Work to complete: Return, from the data that follows, each line that holds the word "when".

START Extracted records

(** ** Trip report *)

Lemma trip_scan_spec (tz : thermal_zone_device) (n i : nat) :
  (i <= trip_scan tz n i <= i + n)%nat /\
  (forall j, (i <= j < trip_scan tz n i)%nat ->
             ~ last_temperature tz < get_trip_temp tz j) /\
  ((trip_scan tz n i < i + n)%nat ->
   last_temperature tz < get_trip_temp tz (trip_scan tz n i)).
Proof.
  revert i. induction n as [|n IH]; intros i; cbn [trip_scan].
  - repeat split; lia.
  - destruct (Z.ltb_spec (last_temperature tz) (get_trip_temp tz i)) as [Hlt|Hge].
    + split; [lia|]. split; [intros j Hj; lia | intros _; exact Hlt].
    + destruct (IH (S i)) as (Hb & Hbelow & Hat).
      split; [lia|]. split.
      * intros j Hj. destruct (Nat.eq_dec j i) as [->|Hne]; [lia|].
        apply Hbelow. lia.
      * intros Hk. apply Hat. lia.
Qed.

Lemma snprintf_u_index (i : nat) :
  (i <= 8)%nat ->
  snprintf_u 10 i = NilEmpty.string_of_uint (Nat.to_uint i).
Proof.
  intros H.
  do 9 (destruct i as [|i]; [reflexivity|]). lia.
Qed.

Section TripReport.

Variable thermal_zone_device_update :
  thermal_zone_device -> M thermal_zone_device.

(** C5: the index reported by the deferred trip handler is the least trip
    index whose temperature the zone's current temperature is strictly
    below, or the number of trips if there is none; the one uevent the
    handler emits carries that index, printed with ["%u"] (its decimal
    digits, for the at most eight trips of a TMU). *)
Theorem trip_report_least_index (p : exynos_tmu_data)
  (tz tz' : thermal_zone_device) (w w' : world) :
  tzd p = Some tz ->
  thermal_zone_device_update tz w = Ok (tz', w') ->
  let i := trip_level tz' in
  ((i <= of_thermal_get_ntrips tz')%nat /\
   (forall j, (j < i)%nat -> ~ last_temperature tz' < get_trip_temp tz' j) /\
   ((i < of_thermal_get_ntrips tz')%nat ->
    last_temperature tz' < get_trip_temp tz' i)) /\
  exynos_report_trigger thermal_zone_device_update p w =
    emit (EvUevent (snprintf_u 10 i)) w' /\
  ((i <= 8)%nat ->
   snprintf_u 10 i = NilEmpty.string_of_uint (Nat.to_uint i)) /\
  exists w'' rest,
    exynos_tmu_work thermal_zone_device_update p w = Ok (tt, w'') /\
    trace w'' = trace w' ++ EvUevent (snprintf_u 10 i) :: rest /\
    (forall s, ~ In (EvUevent s) rest).
Proof.
  intros Htz Hupd i.
  destruct (trip_scan_spec tz' (of_thermal_get_ntrips tz') 0) as (Hb & Hbelow & Hat).
  fold (trip_level tz') in Hb, Hbelow, Hat. fold i in Hb, Hbelow, Hat.
  assert (Hreport :
    exynos_report_trigger thermal_zone_device_update p w =
    emit (EvUevent (snprintf_u 10 i)) w').
  { unfold exynos_report_trigger. rewrite Htz.
    rewrite (bind_Ok _ _ _ _ _ Hupd). reflexivity. }
  split; [|split; [|split]].
  - split; [lia|].
    split; [intros j Hj; apply Hbelow; lia | intros Hi; apply Hat; lia].
  - exact Hreport.
  - apply snprintf_u_index.
  - unfold exynos_tmu_work.
    set (e := EvUevent (snprintf_u 10 i)) in *.
    assert (Hemit : exists w1, emit e w' = Ok (tt, w1) /\
                               trace w1 = trace w' ++ [e])
      by (eexists; split; reflexivity).
    destruct Hemit as (w1 & He & Ht1).
    rewrite (bind_Ok _ _ _ tt w1) by (rewrite Hreport; exact He).
    destruct (post_total _ _ _ (clear_irqs_only_writes False p w1))
      as ([] & w2 & Hc & (_ & (new & Tn & Fn) & _)).
    rewrite (bind_Ok _ _ _ _ _ Hc).
    eexists. exists (new ++ [EvEnableIrq (irq p)]).
    split; [reflexivity|]. split.
    + cbn. rewrite Tn, Ht1. rewrite <- !app_assoc. reflexivity.
    + intros s Hin. apply in_app_or in Hin. destruct Hin as [Hin|Hin].
      * rewrite Forall_forall in Fn.
        destruct (Fn _ Hin) as (val & addr & Habs & _). discriminate.
      * destruct Hin as [Habs|[]]. discriminate.
Qed.

End TripReport.

Lemma trip_report_least_index_witness :
  let p := sample_data SOC_ARCH_EXYNOS8895 0 1 75 135 7 0 "step_wise" in
  let w := initial_world (fun _ => 0) in
  exynos_report_trigger (sample_update 80000) p w = emit (EvUevent "1") w.
Proof.
  cbv zeta.
  exact (proj1 (proj2
    (trip_report_least_index (sample_update 80000)
       (sample_data SOC_ARCH_EXYNOS8895 0 1 75 135 7 0 "step_wise")
       (sample_zone "step_wise")
       {| last_temperature := 80000; trips := trips (sample_zone "step_wise");
          governor_name := "step_wise" |}
       (initial_world (fun _ => 0)) (initial_world (fun _ => 0))
       eq_refl eq_refl))).
Defined.

(** ** CPU-hotplug throttling *)

Section Throttle.

Context {hdr : exynos_tmu_h}.

(** One call of the throttle policy, as the branch it takes. *)
Lemma throttle_step (data : exynos_tmu_data) (temp : Z) (w : world)
  (cdev : thermal_cooling_device) :
  cool_dev data = Some cdev ->
  exynos_throttle_cpu_hotplug data temp w =
  (let t := to_int (Z.quot temp MCELSIUS) in
   if is_cpu_hotplugged_out w then
     if t <? hotplug_in_threshold data then
       (emit (EvPmQosUpdateRequest NR_CPUS) ;;;
        set_is_cpu_hotplugged_out false ;;;
        set_cpufreq_state (cdev_handle cdev) 0 ;;;
        ret 0) w
     else Ok (0, w)
   else
     if t >=? hotplug_out_threshold data then
       (set_is_cpu_hotplugged_out true ;;;
        emit (EvPmQosUpdateRequest NR_HOTPLUG_CPUS) ;;;
        ret 0) w
     else Ok (0, w)).
Proof.
  intros Hc.
  unfold exynos_throttle_cpu_hotplug. rewrite Hc.
  unfold bind at 1. cbn [deref].
  unfold bind at 1. unfold int_div. cbn [MCELSIUS Z.eqb lift]. fold MCELSIUS.
  unfold bind at 1. unfold get_is_cpu_hotplugged_out at 1.
  cbv zeta.
  destruct (is_cpu_hotplugged_out w).
  - destruct (_ <? _); reflexivity.
  - destruct (_ >=? _); reflexivity.
Qed.

(** C6 (amended): the throttle policy is a two-state hysteresis machine on
    the reported temperature divided by 1000 (truncating): from NORMAL it
    goes to THROTTLED, requesting [NR_HOTPLUG_CPUS] cores, exactly when
    that quotient is at least [hotplug_out_threshold]; from THROTTLED it
    goes back to NORMAL, requesting [NR_CPUS] cores, exactly when the
    quotient is below [hotplug_in_threshold]; otherwise nothing changes. *)
Theorem hotplug_hysteresis (data : exynos_tmu_data) (temp : Z) (w : world)
  (cdev : thermal_cooling_device) :
  cool_dev data = Some cdev ->
  let t := to_int (Z.quot temp MCELSIUS) in
  exists w',
    exynos_throttle_cpu_hotplug data temp w = Ok (0, w') /\
    (is_cpu_hotplugged_out w = false ->
     (hotplug_out_threshold data <= t ->
      is_cpu_hotplugged_out w' = true /\
      trace w' = trace w ++ [EvPmQosUpdateRequest NR_HOTPLUG_CPUS]) /\
     (t < hotplug_out_threshold data -> w' = w)) /\
    (is_cpu_hotplugged_out w = true ->
     (t < hotplug_in_threshold data ->
      is_cpu_hotplugged_out w' = false /\
      trace w' = trace w ++ [EvPmQosUpdateRequest NR_CPUS]) /\
     (hotplug_in_threshold data <= t -> w' = w)).
Proof.
  intros Hc t.
  rewrite (throttle_step data temp w cdev Hc). cbv zeta. fold t.
  destruct (is_cpu_hotplugged_out w) eqn:Hstate.
  - destruct (Z.ltb_spec t (hotplug_in_threshold data)) as [Hlt|Hge].
    + eexists. split; [reflexivity|]. split; [discriminate|].
      intros _. split; [|lia]. intros _. split; reflexivity.
    + exists w. split; [reflexivity|]. split; [discriminate|].
      intros _. split; [lia|]. intros _. reflexivity.
  - destruct (Z.geb_spec t (hotplug_out_threshold data)) as [Hge|Hlt].
    + eexists. split; [reflexivity|]. split; [|discriminate].
      intros _. split; [|lia]. intros _. split; reflexivity.
    + exists w. split; [reflexivity|]. split; [|discriminate].
      intros _. split; [lia|]. intros _. reflexivity.
Qed.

END Extracted records

Output:
    goes to THROTTLED, requesting [NR_HOTPLUG_CPUS] cores, exactly when
    goes back to NORMAL, requesting [NR_CPUS] cores, exactly when the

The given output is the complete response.